5 Search Results for "Hsieh, Jun-Ting"


Document
On Min-Max Graph Balancing with Strict Negative Correlation Constraints

Authors: Ting-Yu Kuo, Yu-Han Chen, Andrea Frosini, Sun-Yuan Hsieh, Shi-Chun Tsai, and Mong-Jen Kao

Published in: LIPIcs, Volume 283, 34th International Symposium on Algorithms and Computation (ISAAC 2023)


Abstract
We consider the min-max graph balancing problem with strict negative correlation (SNC) constraints. The graph balancing problem arises as an equivalent formulation of the classic unrelated machine scheduling problem, where we are given a hypergraph G = (V,E) with vertex-dependent edge weight function p: E×V ↦ ℤ^{≥0} that represents the processing time of the edges (jobs). The SNC constraints, which are given as edge subsets C_1,C_2,…,C_k, require that the edges in the same subset cannot be assigned to the same vertex at the same time. Under these constraints, the goal is to compute an edge orientation (assignment) that minimizes the maximum workload of the vertices. In this paper, we conduct a general study on the approximability of this problem. First, we show that, in the presence of SNC constraints, the case with max_{e ∈ E} |e| = max_i |C_i| = 2 is the only case for which approximation solutions can be obtained. Further generalization on either direction, e.g., max_{e ∈ E} |e| or max_i |C_i|, will directly make computing a feasible solution an NP-complete problem to solve. Then, we present a 2-approximation algorithm for the case with max_{e ∈ E} |e| = max_i |C_i| = 2, based on a set of structural simplifications and a tailored assignment LP for this problem. We note that our approach is general and can be applied to similar settings, e.g., scheduling with SNC constraints to minimize the weighted completion time, to obtain similar approximation guarantees. Further cases are discussed to describe the landscape of the approximability of this prbolem.
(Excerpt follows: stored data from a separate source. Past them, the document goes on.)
(* ===== verification/Arch.v ===== *)
(** The architecture probes of [src/v8m_arch.c] with [v8m_get_arch_info] of
    [src/v8m_api_diag.c] and the version numbers of [src/v8m_version.c].

    The conditional compilation is a case on [arch].  What the machine answers (the
    auxiliary vector, [riscv_hwprobe], [CTR_EL0], the clocks) is an argument; the two
    lazily filled statics are a state.  [snprintf] is its text, cut to the buffer. *)

From stdpp Require Import strings pretty.
From S2P Require Import Prelude.

Module Arch.

Inductive arch := X86_64 | AArch64 | RiscV64 | Ppc64le | S390x | LoongArch64.

Definition V8M_CACHE_LINE_SIZE (a : arch) : Z := match a with Ppc64le => 128 | S390x => 256 | _ => 64 end.
Definition V8M_HUGE_PAGE_SIZE (a : arch) : Z := match a with S390x => 1 * 1024 * 1024 | _ => 2 * 1024 * 1024 end.

Definition arch_name (a : arch) : string :=
  match a with
  | X86_64 => "x86_64" | AArch64 => "aarch64" | RiscV64 => "riscv64" | Ppc64le => "ppc64le" | S390x => "s390x" | LoongArch64 => "loongarch64"
  end.

(** ** Probes *)

Definition HWCAP_ATOMICS : Z := Z.shiftl 1 8.
Definition v8m_arch_has_lse (a : arch) (at_hwcap : Z) : bool := match a with AArch64 => negb (Z.land at_hwcap HWCAP_ATOMICS =? 0) | _ => false end.

Definition V8M_RISCV_HWPROBE_EXT_ZBB : Z := Z.shiftl 1 4.
Definition V8M_RISCV_HWPROBE_EXT_ZACAS : Z := Z.shiftl 1 34.

(** The static [cached] of [riscv_ima_ext_0] and of [v8m_arch_tsc_frequency_mhz]. *)
Record statics := MkStatics { ima_cached : Z; tsc_cached : Z }.
Definition statics0 : statics := MkStatics 0 0.

(** [hwprobe] is the bit mask the kernel gives, [None] when the call fails. *)
Definition riscv_ima_ext_0 (st : statics) (hwprobe : option Z) : statics * Z :=
  let value := st.(ima_cached) in
  if negb (value =? 0) then (st, if value =? UINT64_MAX then 0 else value)
  else
    match hwprobe with
    | None => (MkStatics UINT64_MAX st.(tsc_cached), 0)
    | Some result => (MkStatics (if result =? 0 then UINT64_MAX else result) st.(tsc_cached), result)
    end.

Definition has_extension (a : arch) (bit : Z) (st : statics) (hwprobe : option Z) : statics * bool :=
  match a with
  | RiscV64 => let '(st, mask) := riscv_ima_ext_0 st hwprobe in (st, negb (Z.land mask bit =? 0))
  | _ => (st, false)
  end.
Definition v8m_arch_has_zbb (a : arch) := has_extension a V8M_RISCV_HWPROBE_EXT_ZBB.
Definition v8m_arch_has_zacas (a : arch) := has_extension a V8M_RISCV_HWPROBE_EXT_ZACAS.

Definition v8m_arch_runtime_cache_line_size (a : arch) (ctr_el0 : Z) : Z :=
  match a with
  | AArch64 => let d_min_line := Z.land (Z.shiftr ctr_el0 16) 0xF in u32 (Z.shiftl 4 d_min_line)
  | _ => V8M_CACHE_LINE_SIZE a
  end.

(** ** Clocks *)

Definition monotonic_ns (tv_sec tv_nsec : Z) : Z := u64 (u64 (tv_sec * 1000000000) + tv_nsec).
Definition v8m_arch_rdtsc (a : arch) (tsc now : Z) : Z := match a with X86_64 => tsc | _ => now end.

(** The readings of one calibration, in the order they are taken. *)
Record calibration := MkCalibration { t0_ns : Z; t0_tsc : Z; t1_tsc : Z; t1_ns : Z }.

Definition v8m_arch_tsc_frequency_mhz (a : arch) (st : statics) (c : calibration) : statics * Z :=
  match a with
  | X86_64 =>
      let value := st.(tsc_cached) in
      if negb (value =? 0) then (st, value)
      else
        let tsc_delta := if c.(t0_tsc) <? c.(t1_tsc) then c.(t1_tsc) - c.(t0_tsc) else 0 in
        let ns_delta := if c.(t0_ns) <? c.(t1_ns) then c.(t1_ns) - c.(t0_ns) else 0 in
        let mhz := if ns_delta =? 0 then 0 else u64 (tsc_delta * 1000) / ns_delta in
        let mhz := if (mhz <? 100) || (10000 <? mhz) then 3000 else mhz in
        (MkStatics st.(ima_cached) (u32 mhz), u32 mhz)
  | _ => (st, 1000)
  end.

(** ** Reports *)

(** [snprintf(buf, cap, text)]: what the buffer holds before its terminator, and the
    length of the whole text. *)
Definition snprintf (cap : Z) (text : string) : string * Z := (String.substring 0 (Z.to_nat (cap - 1)) text, Z.of_nat (String.length text)).

Definition yes_no (b : bool) : string := if b then "yes" else "no".
Definition decimal (z : Z) : string := pretty (Z.to_N z).

(** What the machine answers. *)
Record machine := MkMachine { at_hwcap : Z; hwprobe : option Z; ctr_el0 : Z; clocks : calibration }.

(** [buf] is not NULL; [None] leaves it alone. *)
Definition v8m_arch_format_isa_summary (a : arch) (m : machine) (st : statics) (cap : Z) : statics * option string * Z :=
  if cap =? 0 then (st, None, 0)
  else
    let lse := v8m_arch_has_lse a m.(at_hwcap) in
    let '(st, zbb) := v8m_arch_has_zbb a st m.(hwprobe) in
    let '(st, zacas) := v8m_arch_has_zacas a st m.(hwprobe) in
    let cline := v8m_arch_runtime_cache_line_size a m.(ctr_el0) in
    let '(st, mhz) := v8m_arch_tsc_frequency_mhz a st m.(clocks) in
    let '(buf, written) := snprintf cap ("v8malloc isa: arch=" ++ arch_name a ++ " cache_line=" ++ decimal cline ++ " lse=" ++ yes_no lse ++ " zbb=" ++ yes_no zbb ++
      " zacas=" ++ yes_no zacas ++ " tsc_mhz=" ++ decimal mhz ++ " build_cache_line=" ++ decimal (V8M_CACHE_LINE_SIZE a))%string in
    (st, Some buf, if cap <=? written then cap - 1 else written).

(** [arch_name] holds 15 bytes and the terminator. *)
Record v8m_arch_info := MkInfo { i_arch_name : string; cache_line_bytes : Z; build_cache_line_bytes : Z; tsc_mhz : Z; has_lse : Z; has_zbb : Z; has_zacas : Z; reserved : Z }.

Definition v8m_get_arch_info (a : arch) (m : machine) (st : statics) : statics * v8m_arch_info :=
  let name := arch_name a in
  let name_len := if (16 <=? String.length name)%nat then 15%nat else String.length name in
  let '(st, mhz) := v8m_arch_tsc_frequency_mhz a st m.(clocks) in
  let lse := if v8m_arch_has_lse a m.(at_hwcap) then 1 else 0 in
  let '(st, zbb) := v8m_arch_has_zbb a st m.(hwprobe) in
  let '(st, zacas) := v8m_arch_has_zacas a st m.(hwprobe) in
  (st, MkInfo (String.substring 0 name_len name) (u32 (v8m_arch_runtime_cache_line_size a m.(ctr_el0))) (V8M_CACHE_LINE_SIZE a) mhz lse (if zbb : bool then 1 else 0) (if zacas : bool then 1 else 0) 0).

Definition V8M_VERSION_MAJOR : Z := 0.
Definition V8M_VERSION_MINOR : Z := 1.
Definition V8M_VERSION_PATCH : Z := 0.
Definition V8M_VERSION_STRING : string := "0.1.0".
Definition v8m_version : string := V8M_VERSION_STRING.
Definition v8m_version_major : Z := V8M_VERSION_MAJOR.
Definition v8m_version_minor : Z := V8M_VERSION_MINOR.
Definition v8m_version_patch : Z := V8M_VERSION_PATCH.

(** ** Theorems *)

(** The frequency is between 100 and 10000 MHz whatever the clocks do (a clock that
    goes backwards included), is the measured one when that is plausible, and never
    changes after the first call. *)
Theorem tsc_frequency_spec a st c : st.(tsc_cached) = 0 \/ 100 <= st.(tsc_cached) <= 10000 ->
  let '(st', mhz) := v8m_arch_tsc_frequency_mhz a st c in
  100 <= mhz <= 10000 /\ (forall c', v8m_arch_tsc_frequency_mhz a st' c' = (st', mhz)) /\
  (a = X86_64 -> st.(tsc_cached) = 0 -> 0 <= c.(t0_tsc) < c.(t1_tsc) -> 0 <= c.(t0_ns) < c.(t1_ns) -> (c.(t1_tsc) - c.(t0_tsc)) * 1000 < 2 ^ 64 ->
   100 <= (c.(t1_tsc) - c.(t0_tsc)) * 1000 / (c.(t1_ns) - c.(t0_ns)) <= 10000 -> mhz = (c.(t1_tsc) - c.(t0_tsc)) * 1000 / (c.(t1_ns) - c.(t0_ns))).
Proof.
  intros Hc. destruct a; try (cbn; split; [lia|split; [done|done]]). unfold v8m_arch_tsc_frequency_mhz. destruct (Z.eqb_spec (tsc_cached st) 0) as [Hz|Hz]; cbn [negb].
  - set (mhz := if _ =? 0 then 0 else _ / _). set (m2 := if _ || _ then 3000 else mhz).
    assert (Hr : 100 <= m2 <= 10000) by (unfold m2; destruct (Z.ltb_spec mhz 100), (Z.ltb_spec 10000 mhz); cbn; lia).
    assert (Hu : u32 m2 = m2) by (unfold u32; rewrite Z.mod_small; lia). rewrite Hu. split; [done|]. split; [intros c'; cbn [tsc_cached]; by rewrite (proj2 (Z.eqb_neq m2 0)) by lia|].
    intros _ _ Ht Hn Hb Hp. assert (mhz = (t1_tsc c - t0_tsc c) * 1000 / (t1_ns c - t0_ns c)) as Hm.
    { unfold mhz. rewrite (proj2 (Z.ltb_lt (t0_tsc c) _)), (proj2 (Z.ltb_lt (t0_ns c) _)), (proj2 (Z.eqb_neq _ _)) by lia. by rewrite u64_small by (unfold is_u64; lia). }
    unfold m2. rewrite Hm, (proj2 (Z.ltb_ge _ 100)), (proj2 (Z.ltb_ge 10000 _)) by lia. done.
  - split; [lia|]. split; [intros c'; by rewrite (proj2 (Z.eqb_neq _ _) Hz)|intros; lia].
Qed.

(** The kernel is asked once: later answers, failures included, change nothing. *)
Theorem extensions_stable a bit bit' st probe probe' : (forall m, probe = Some m -> 0 <= m < UINT64_MAX) ->
  let '(st', b) := has_extension a bit st probe in
  has_extension a bit st' probe' = (st', b) /\ (st.(ima_cached) = 0 -> a = RiscV64 -> (has_extension a bit' st' probe').2 = negb (Z.land (default 0 probe) bit' =? 0)).
Proof.
  intros Hp. destruct a; try (cbn; done). unfold has_extension, riscv_ima_ext_0. destruct (Z.eqb_spec (ima_cached st) 0) as [Hz|Hz]; cbn [negb].
  - destruct probe as [m|]; cbn [ima_cached default].
    + specialize (Hp m eq_refl). destruct (Z.eqb_spec m 0) as [->|Hm]; [done|]. rewrite (proj2 (Z.eqb_neq m 0) Hm), (proj2 (Z.eqb_neq m _)) by lia. done.
    + done.
  - rewrite (proj2 (Z.eqb_neq _ _) Hz). cbn. done.
Qed.

Lemma substring_length n m s : (n + m <= String.length s)%nat -> String.length (String.substring n m s) = m.
Proof.
  revert n m. induction s as [|c s IH]; intros n m H; destruct n as [|n], m as [|m]; cbn in *; try lia.
  - by rewrite (IH 0%nat m) by lia.
  - apply IH. lia.
  - apply (IH n (S m)). lia.
Qed.
Lemma substring_all m s : (String.length s <= m)%nat -> String.substring 0 m s = s.
Proof. revert m. induction s as [|c s IH]; intros m H; destruct m as [|m]; cbn in *; try done; [lia|]. by rewrite IH by lia. Qed.

(** The summary returns the length of what it left in the buffer, which always fits
    with its terminator. *)
Theorem format_isa_summary_length a m st cap : 0 < cap ->
  match v8m_arch_format_isa_summary a m st cap with
  | (_, Some buf, r) => r = Z.of_nat (String.length buf) /\ r < cap
  | (_, None, _) => False
  end.
Proof.
  intros Hc. unfold v8m_arch_format_isa_summary. rewrite (proj2 (Z.eqb_neq cap 0)) by lia. destruct (v8m_arch_has_zbb a st _) as [st1 zbb], (v8m_arch_has_zacas a st1 _) as [st2 zacas], (v8m_arch_tsc_frequency_mhz a st2 _) as [st3 mhz].
  unfold snprintf. set (text := (_ ++ _)%string). destruct (Z.leb_spec cap (Z.of_nat (String.length text))).
  - rewrite substring_length by lia. lia.
  - rewrite substring_all by lia. lia.
Qed.

(** Every name fits its field, and the cache line of any machine is a power of two. *)
Theorem arch_info_fits a m st : let i := (v8m_get_arch_info a m st).2 in i.(i_arch_name) = arch_name a /\ exists k, 2 <= k <= 17 /\ i.(cache_line_bytes) = 2 ^ k.
Proof.
  unfold v8m_get_arch_info. destruct (v8m_arch_tsc_frequency_mhz a st _) as [st1 mhz], (v8m_arch_has_zbb a st1 _) as [st2 zbb], (v8m_arch_has_zacas a st2 _) as [st3 zacas]. cbn [snd i_arch_name cache_line_bytes].
  split; [by destruct a|]. destruct a; cbn [v8m_arch_runtime_cache_line_size]; try (exists 6; split; [lia|reflexivity]); [|exists 7; split; [lia|reflexivity]|exists 8; split; [lia|reflexivity]].
  set (d := Z.land _ 15). assert (Hd : 0 <= d <= 15) by (assert (E : d = Z.shiftr (ctr_el0 m) 16 mod 16) by exact (land_mask_low _ 4 ltac:(lia)); pose proof (Z.mod_pos_bound (Z.shiftr (ctr_el0 m) 16) 16 ltac:(lia)); lia).
  exists (2 + d). split; [lia|]. assert (E : Z.shiftl 4 d = 2 ^ (2 + d)) by (rewrite Z.shiftl_mul_pow2, Z.pow_add_r by lia; lia).
  assert (Hb : 0 < 2 ^ (2 + d) <= 2 ^ 17) by (split; [apply Z.pow_pos_nonneg; lia|apply Z.pow_le_mono_r; lia]). rewrite E. clearbody d. clear E. generalize dependent (2 ^ (2 + d)). intros p Hb. assert (Hu : u32 p = p) by (unfold u32; apply Z.mod_small; lia). by rewrite !Hu.
Qed.

Lemma example_summary :
  (v8m_arch_format_isa_summary X86_64 (MkMachine 0 None 0 (MkCalibration 0 0 15000000 5000000)) statics0 256).1.2 =
  Some "v8malloc isa: arch=x86_64 cache_line=64 lse=no zbb=no zacas=no tsc_mhz=3000 build_cache_line=64"%string.
Proof. vm_compute. reflexivity. Qed.

End Arch.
For the case with |V| ≤ 2, which is already known to be NP-hard, we present a fully-polynomial time approximation scheme (FPTAS). On the other hand, we show that the problem is at least as hard as vertex cover to approximate when |V| ≥ 3.

Cite as

Ting-Yu Kuo, Yu-Han Chen, Andrea Frosini, Sun-Yuan Hsieh, Shi-Chun Tsai, and Mong-Jen Kao. On Min-Max Graph Balancing with Strict Negative Correlation Constraints. In 34th International Symposium on Algorithms and Computation (ISAAC 2023). Leibniz International Proceedings in Informatics (LIPIcs), Volume 283, pp. 50:1-50:15, Schloss Dagstuhl – Leibniz-Zentrum für Informatik (2023)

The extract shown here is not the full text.